United States District Court, E.D. New York

December 18, 2017

CAROLINE CORT, Plaintiff,
v.
MARSHALLS DEPARTMENT STORE, et al. Defendants.

          MEMORANDUM & ORDER

          NICHOLAS G. GARAUFIS, UNITED STATES DISTRICT JUDGE.

         Plaintiff Caroline Cort brings this diversity action against Marshalls Department Store ("Marshalls" or "Defendant"[1]) for injuries that she incurred when she was attacked in a Marshalls location in Brooklyn. Before the court is Defendant's motion for summary judgment. (Def. Mot. for Summ. J. (Dkt. 36).) For the reasons that follow, the court GRANTS Defendant's motion.

         I. BACKGROUND

         This case arises from a "feud" between two teenagers that culminated in a brawl in a Brooklyn department store.[2] On December 19, 2013, Plaintiff and her sister visited the Marshalls store in the Gateway Center in Brooklyn. (Pl. Opp'n to Def. Statement of Material Facts ("Pl. R. 56.1 Counterstatement") (Dkt. 36-18) ¶¶ 1-2; Tr. of Pl. Dep., Part 1 of 2 ("Pl. Dep. I") (Dkt. 36-8) 17:16-21:24.) As the two entered the store, Plaintiff heard a "rowdy" woman, whom Plaintiff believed to be a fellow customer, "[o]n the phone yelling foul language." (PI. Dep. 124:17-25.) As Plaintiff began shopping with her sister, she noticed that the woman was following them through the store and watching Plaintiffs sister. (Id. 28:19-30:4.) Plaintiffs sister recognized the woman as a Marshalls employee, Tiariyani Frazier, [3] whom she had known several years earlier, apparently because the two had dated the same person. (Id. 30:11, 32:4; Tr. of PL Dep., Part 2 of 2 ("PI. Dep. II") (Dkt. 36-9) 85:16-24.) Soon thereafter, Plaintiff claims, Frazier donned a hooded sweatshirt and accosted Plaintiff and her sister, "popp[ing] out of the clothes" in the women's section of the store, taking out her earrings, and threatening to fight Plaintiff and her sister. (Pl. Dep. 132:21-38:10.) At some point during this initial confrontation, Frazier "slightly" hit Plaintiffs sister in the head with the sleeve of her sweatshirt or jacket. (Pl. R. 56.1 Counterstatement ¶ 12 (citing Statement of O.E. (Dkt. 36-25)).)

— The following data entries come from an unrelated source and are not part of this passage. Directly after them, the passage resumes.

(** X12 -- Lines 97-107 when the rows left do not exceed [max_q]: on a valid
    input the loop body is not run, [rand()] is not called, and the
    rows left, if any, make a single block. *)
Theorem few_rows_single_block (E : libc) (fuel : nat) (argv : list arg) (n : Z)
    (p_f p_l : pfloat) (seed : Z) :
  log_sane E (3 * n) -> valid_input E argv n p_f p_l seed -> (1 <= fuel)%nat ->
  3 * n - rows_of E n p_f - rows_of E n p_l <= max_q_of E n ->
  exists s c,
    main E fuel argv = Exit 0 s /\ St.k s = Some c /\
    Cone.f c + Cone.l c <= 3 * n /\
    Cone.blocks c = (if 0 <? 3 * n - Cone.f c - Cone.l c
                     then [3 * n - Cone.f c - Cone.l c] else []) /\
    St.rng_calls s = 0%nat.
Proof.
  intros Hlog [Hparsed Hn Hfit Hpf Hpl Hsum] Hfuel Hfew.
  pose proof (fle_one_not_gt _ Hsum) as Hgt.
  destruct (three_n_bounds n Hn Hfit) as [H3n Hw].
  destruct (zero_and_linear_rows E (3 * n) p_f p_l ltac:(lia) Hpf Hpl Hgt) as (Hf & Hl & Hfl).
  pose proof (max_q_bounds E (3 * n) H3n Hlog) as Hmq.
  pose proof (main_from_loop E fuel argv n p_f p_l seed Hparsed Hgt) as Hrun.
  cbn zeta in Hrun. unfold rows_of, max_q_of in *. rewrite Hw in *.
  set (f := to_idxint E (floor (fmul (of_int (3 * n)) p_f))) in *.
  set (l := to_idxint E (floor (fmul (of_int (3 * n)) p_l))) in *.
  set (max_q := to_idxint E (ceil (fdiv (of_int (3 * n)) (log E (of_int (3 * n)))))) in *.
  rewrite (wrap_small (3 * n - f)) in Hrun by (unfold INT_MIN, INT_MAX in *; lia).
  rewrite (wrap_small (3 * n - f - l)) in Hrun by (unfold INT_MIN, INT_MAX in *; lia).
  set (R := 3 * n - f - l) in *.
  set (s0 := at_check E n p_f p_l seed) in *.
  set (c0 := Cone.Make f l [] 0 0 0 0) in *.
  set (tr := St.trace s0 ++ [Call_malloc R]) in *.
  assert (Hmax : St.max_q s0 = Some max_q).
  { unfold s0, at_check, max_q_of. cbn [St.max_q]. rewrite Hw. reflexivity. }
  destruct fuel as [|fuel]; [lia|].
  assert (Hpart : partition E (S fuel) (in_loop s0 c0 [] (Z.to_nat R) R 0 tr)
                  = Ok tt (in_loop s0 c0 (if 0 <? R then [R] else [])
                             (Z.to_nat R - (if 0 <? R then 1 else 0)) R 0 tr)).
  { unfold partition. cbn [while bind]. rewrite (loop_cond_in_loop s0 c0 max_q Hmax).
    replace (max_q <? R) with false by (symmetry; apply Z.ltb_ge; lia).
    cbn [ret].
    change (get St.q_num_rows (in_loop s0 c0 [] (Z.to_nat R) R 0 tr))
      with (Ok R (in_loop s0 c0 [] (Z.to_nat R) R 0 tr)).
    cbn iota beta. destruct (Z.ltb_spec 0 R) as [Hpos|Hzero].
    - rewrite push_q_in_loop by (cbn [length]; unfold INT_MAX in *; lia). reflexivity.
    - rewrite Nat.sub_0_r. reflexivity. }
  cbn [bind] in Hrun. rewrite Hpart in Hrun. cbn iota beta in Hrun.
  rewrite total_any in Hrun.
  pose proof (finish_in_loop (Upd.q_total (wsum (if 0 <? R then [R] else [])) s0) c0
                (if 0 <? R then [R] else []) (Z.to_nat R - (if 0 <? R then 1 else 0)) R 0 tr
                (3 * n) n (col_nnz_of E n) (wrap (n * col_nnz_of E n))
                (wsum (if 0 <? R then [R] else []))
                ltac:(cbn [St.m Upd.q_total s0 at_check]; rewrite Hw; reflexivity)
                eq_refl eq_refl eq_refl eq_refl) as Hfin.
  cbn [bind] in Hfin. rewrite Hfin in Hrun.
  eexists. eexists. split; [exact Hrun|].
  cbn [finished St.k St.rng_calls]. split; [reflexivity|].
  rewrite blocks_finished. cbn [Cone.f Cone.l c0]. fold R.
  split; [lia|]. split; reflexivity.
Qed.

Lemma few_rows_single_block_witness :
  exists s c,
    main sample_libc 1 [arg_prog; arg_1] = Exit 0 s /\ St.k s = Some c /\
    Cone.f c + Cone.l c <= 3 * 1 /\
    Cone.blocks c = (if 0 <? 3 * 1 - Cone.f c - Cone.l c
                     then [3 * 1 - Cone.f c - Cone.l c] else []) /\
    St.rng_calls s = 0%nat.
Proof.
  apply (few_rows_single_block sample_libc 1 [arg_prog; arg_1] 1 lit_0_1 lit_0_3
           (wrap (now sample_libc))).
  - repeat split; reflexivity.
  - constructor; try reflexivity; try (split; reflexivity); vm_compute; congruence.
  - lia.
  - vm_compute. congruence.
Defined.

(** *** The rows of a cone and the exact product *)

(** The rounded product of an [int] and a double is less than half a
    unit of [2 ^ -21] below the exact one. *)
Lemma fmul_int_lower (N : Z) (y : spec_float) :
  0 < N < 2 ^ 31 -> fin_nonneg y -> scaled y < 2 ^ 1075 ->
  N * scaled y < scaled (fmul (of_int N) y) + 2 ^ 1053.
Proof.
  intros HN Hy Hsy. unfold of_int.
  destruct (normalize_int N false ltac:(lia)) as (mN & -> & HmN & HdN).
  pose proof (Zdigits2_pos N ltac:(lia)) as HdN0.
  assert (HdN31 : Zdigits2 N <= 31) by (apply Zdigits2_le; lia).
  set (dN := Zdigits2 N) in *.
  pose proof (pow2_pos 1053 ltac:(lia)) as Hp1053.
  destruct y as [s|s| |s my ey]; cbn in Hy; try contradiction.
  { cbn. lia. }
  destruct Hy as (-> & Hey & Hmy). cbn [scaled cond_Zopp] in Hsy |- *.
  destruct (scaled_lt_pow my ey 1075 Hey Hsy) as [Hmy1 Hey0].
  replace (1075 - 1074 - ey) with (1 - ey) in Hmy1 by lia.
  unfold fmul. cbn [SFmul xorb].
  set (M := Zpos (mN * my)). set (e := dN - 53 + ey).
  assert (HM : M = Zpos mN * Zpos my) by reflexivity.
  assert (HMpos : 0 < M) by (unfold M; lia).
  destruct (binary_round_aux_spec false M e loc_Exact HMpos) as (m' & Hb & _ & HEmin & Hrep).
  set (E := Z.max e (fexp prec emax (Zdigits2 M + e))) in *.
  pose proof (Zdigits2_bounds (Zpos mN) ltac:(lia)) as [_ HmNu]. rewrite HdN in HmNu.
  assert (HdM : Zdigits2 M <= 54 - ey).
  { apply Zdigits2_le; [assumption|].
    replace (54 - ey) with (53 + (1 - ey)) by lia. rewrite Z.pow_add_r by lia. nia. }
  assert (HE : E <= -21) by (unfold E, e; rewrite fexp_eq; lia).
  destruct (represents_scaled _ _ _ Hrep ltac:(lia)) as [Hfin Hsc].
  rewrite Hsc.
  set (k := E - e) in *.
  assert (Hk : 0 <= k) by (unfold k, E; lia).
  pose proof (pow2_pos k Hk) as Hpk.
  pose proof (Z.div_mod M (2 ^ k) ltac:(lia)) as Hdm.
  pose proof (Z.mod_pos_bound M (2 ^ k) Hpk) as Hmod.
  pose proof (pow2_pos (ey + 1074) ltac:(lia)) as Hpa.
  pose proof (pow2_pos (53 - dN) ltac:(lia)) as Hpb.
  pose proof (pow2_pos (E + 1074) ltac:(lia)) as HpE.
  assert (Hexp : 2 ^ (E + 1074) * 2 ^ (53 - dN) = 2 ^ k * 2 ^ (ey + 1074)).
  { rewrite <- !Z.pow_add_r by lia. f_equal. unfold k, e. lia. }
  assert (Hmain : N * (Zpos my * 2 ^ (ey + 1074)) < (M / 2 ^ k + 1) * 2 ^ (E + 1074)).
  { apply (Z.mul_lt_mono_pos_r (2 ^ (53 - dN)) _ _ Hpb).
    rewrite <- (Z.mul_assoc (M / 2 ^ k + 1)), Hexp.
    replace (N * (Zpos my * 2 ^ (ey + 1074)) * 2 ^ (53 - dN))
      with (M * 2 ^ (ey + 1074)) by (rewrite HM, HmN; ring).
    rewrite Z.mul_assoc. apply Z.mul_lt_mono_pos_r; lia. }
  pose proof (pow2_le (E + 1074) 1053 ltac:(lia)).
  nia.
Qed.

Lemma to_idxint_floor_lt (E : libc) (r : pfloat) :
  fin_nonneg r -> scaled r < 2 ^ 31 * 2 ^ 1074 ->
  scaled r < (to_idxint E (floor r) + 1) * 2 ^ 1074.
Proof.
  intros Hr Hs. destruct r as [s|s| |s m e]; cbn in Hr; try contradiction.
  - cbn. pose proof (pow2_pos 1074 ltac:(lia)). lia.
  - destruct Hr as (-> & He & Hm). cbn [floor scaled cond_Zopp] in *.
    destruct (Zfloor_spec m e He) as (H0 & Hl & Hu).
    pose proof (pow2_pos 1074 ltac:(lia)) as Hp.
    assert (Zfloor false m e < 2 ^ 31) by nia.
    rewrite to_idxint_normalize by (unfold INT_MAX; lia). lia.
Qed.

(** X13 -- Lines 90-91: on every valid input the rows of the zero cone
    and of the linear cone are the products [3 n p_f] and [3 n p_l]
    rounded down, up to the rounding of the product in double
    precision: each lies less than [1 + 2 ^ -21] below and at most
    [2 ^ -21] above the exact product.  ([scaled p] is the exact value
    of the double [p] times [2 ^ 1074].) *)
Theorem rows_near_exact_product (E : libc) (fuel : nat) (argv : list arg)
    (n : Z) (p_f p_l : pfloat) (seed : Z) :
  rand_in_range E -> log_sane E (3 * n) -> valid_input E argv n p_f p_l seed ->
  3 * n <= Z.of_nat fuel ->
  exists s c,
    main E fuel argv = Exit 0 s /\ St.k s = Some c /\
    Cone.f c * 2 ^ 1074 <= 3 * n * scaled p_f + 2 ^ 1053 /\
    3 * n * scaled p_f < (Cone.f c + 1) * 2 ^ 1074 + 2 ^ 1053 /\
    Cone.l c * 2 ^ 1074 <= 3 * n * scaled p_l + 2 ^ 1053 /\
    3 * n * scaled p_l < (Cone.l c + 1) * 2 ^ 1074 + 2 ^ 1053.
Proof.
  intros Hrand Hlog Hvalid Hfuel.
  destruct (valid_run E fuel argv n p_f p_l seed Hrand Hlog Hvalid Hfuel)
    as (_ & _ & _ & _ & bs & free & r & calls & tr & Hrun & _).
  destruct Hvalid as [_ Hn Hfit Hpf Hpl Hsum].
  pose proof (fle_one_not_gt _ Hsum) as Hgt.
  destruct (fractions_finite p_f p_l Hpf Hpl Hgt) as [Ff Fl].
  pose proof (fadd_not_gt_one p_f p_l Ff Fl Hgt) as Hadd.
  pose proof (scaled_nonneg p_f Ff) as Hf0. pose proof (scaled_nonneg p_l Fl) as Hl0.
  destruct (three_n_bounds n Hn Hfit) as [H3n Hw].
  eexists. eexists. split; [exact Hrun|]. cbn [finished St.k]. split; [reflexivity|].
  cbn [Cone.f Cone.l]. unfold rows_of. rewrite Hw.
  unfold INT_MAX in *.
  assert (HN31 : 0 < 3 * n < 2 ^ 31) by (change (2 ^ 31) with 2147483648; lia).
  set (P := 2 ^ 1022) in *.
  assert (HP : 0 < P) by (apply pow2_pos; lia).
  assert (H1074 : 2 ^ 1074 = 4503599627370496 * P) by reflexivity.
  assert (H1075 : 2 ^ 1075 = 9007199254740992 * P) by reflexivity.
  assert (H1053 : 2 ^ 1053 = 2147483648 * P) by reflexivity.
  assert (Hbound : forall x, fin_nonneg x -> 0 <= scaled x -> scaled x < 2 ^ 1074 + P ->
            let f := to_idxint E (floor (fmul (of_int (3 * n)) x)) in
            f * 2 ^ 1074 <= 3 * n * scaled x + 2 ^ 1053 /\
            3 * n * scaled x < (f + 1) * 2 ^ 1074 + 2 ^ 1053).
  { intros x Fx Hx0 Hx. cbn zeta.
    destruct (fmul_int_upper (3 * n) x HN31 Fx ltac:(lia)) as [Fr Hup].
    pose proof (fmul_int_lower (3 * n) x HN31 Fx ltac:(lia)) as Hlo.
    set (rx := fmul (of_int (3 * n)) x) in *.
    assert (Hrx : scaled rx < 2 ^ 31 * 2 ^ 1074).
    { assert (3 * n * scaled x <= 2147483646 * (2 ^ 1074 + P))
        by (apply Z.mul_le_mono_nonneg; lia).
      change (2 ^ 31) with 2147483648. lia. }
    destruct (to_idxint_floor E rx Fr Hrx) as [_ Hfl].
    pose proof (to_idxint_floor_lt E rx Fr Hrx) as Hfu.
    split; lia. }
  destruct (Hbound p_f Ff Hf0 ltac:(lia)) as [H1 H2].
  destruct (Hbound p_l Fl Hl0 ltac:(lia)) as [H3 H4].
  cbn zeta in H1, H2, H3, H4.
  split; [exact H1|]. split; [exact H2|]. split; [exact H3|exact H4].
Qed.

Lemma rows_near_exact_product_witness :
  exists s c,
    main sample_libc 300 [arg_prog; arg_100] = Exit 0 s /\ St.k s = Some c /\
    Cone.f c * 2 ^ 1074 <= 3 * 100 * scaled lit_0_1 + 2 ^ 1053 /\
    3 * 100 * scaled lit_0_1 < (Cone.f c + 1) * 2 ^ 1074 + 2 ^ 1053 /\
    Cone.l c * 2 ^ 1074 <= 3 * 100 * scaled lit_0_3 + 2 ^ 1053 /\
    3 * 100 * scaled lit_0_3 < (Cone.l c + 1) * 2 ^ 1074 + 2 ^ 1053.
Proof.
  apply (rows_near_exact_product sample_libc 300 [arg_prog; arg_100] 100 lit_0_1 lit_0_3
           (wrap (now sample_libc))).
  - exact sample_rand_in_range.
  - repeat split; reflexivity.
  - constructor; try reflexivity; try (split; reflexivity); vm_compute; congruence.
  - vm_compute. congruence.
Defined.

         Plaintiff and her sister moved to the check-out area at the front of the store, where they complained to a cashier about Frazier's behavior and asked to speak with the store manager. (Id. 45:20-47:3.) Eventually, manager Icilda Solomon arrived, sent Frazier to an employee break room in the back of the store, and asked Plaintiff and her sister to provide a written statement describing the incident.[4] (Id. 49:10-50:19.) As Plaintiff and her sister waited by the cash registers, Frazier's aunt and cousin-Malondya Holt and Aliyah Johnson, respectively-entered the store and set upon Plaintiff and her sister, inflicting a beating that left Plaintiff with a concussion, a broken arm, bruising, and a lingering eye problem. (Pl. R. 56.1 Counterstatement ¶¶ 11, 13; Pl. Dep. 154:21-22, 58:5-73:25; Pl. Dep. II 91:5-10, 93:20-24, 94:17-96:8, 107:25-110:2, 119:16-120:16; Arrest Report (Dkt. 36-27).)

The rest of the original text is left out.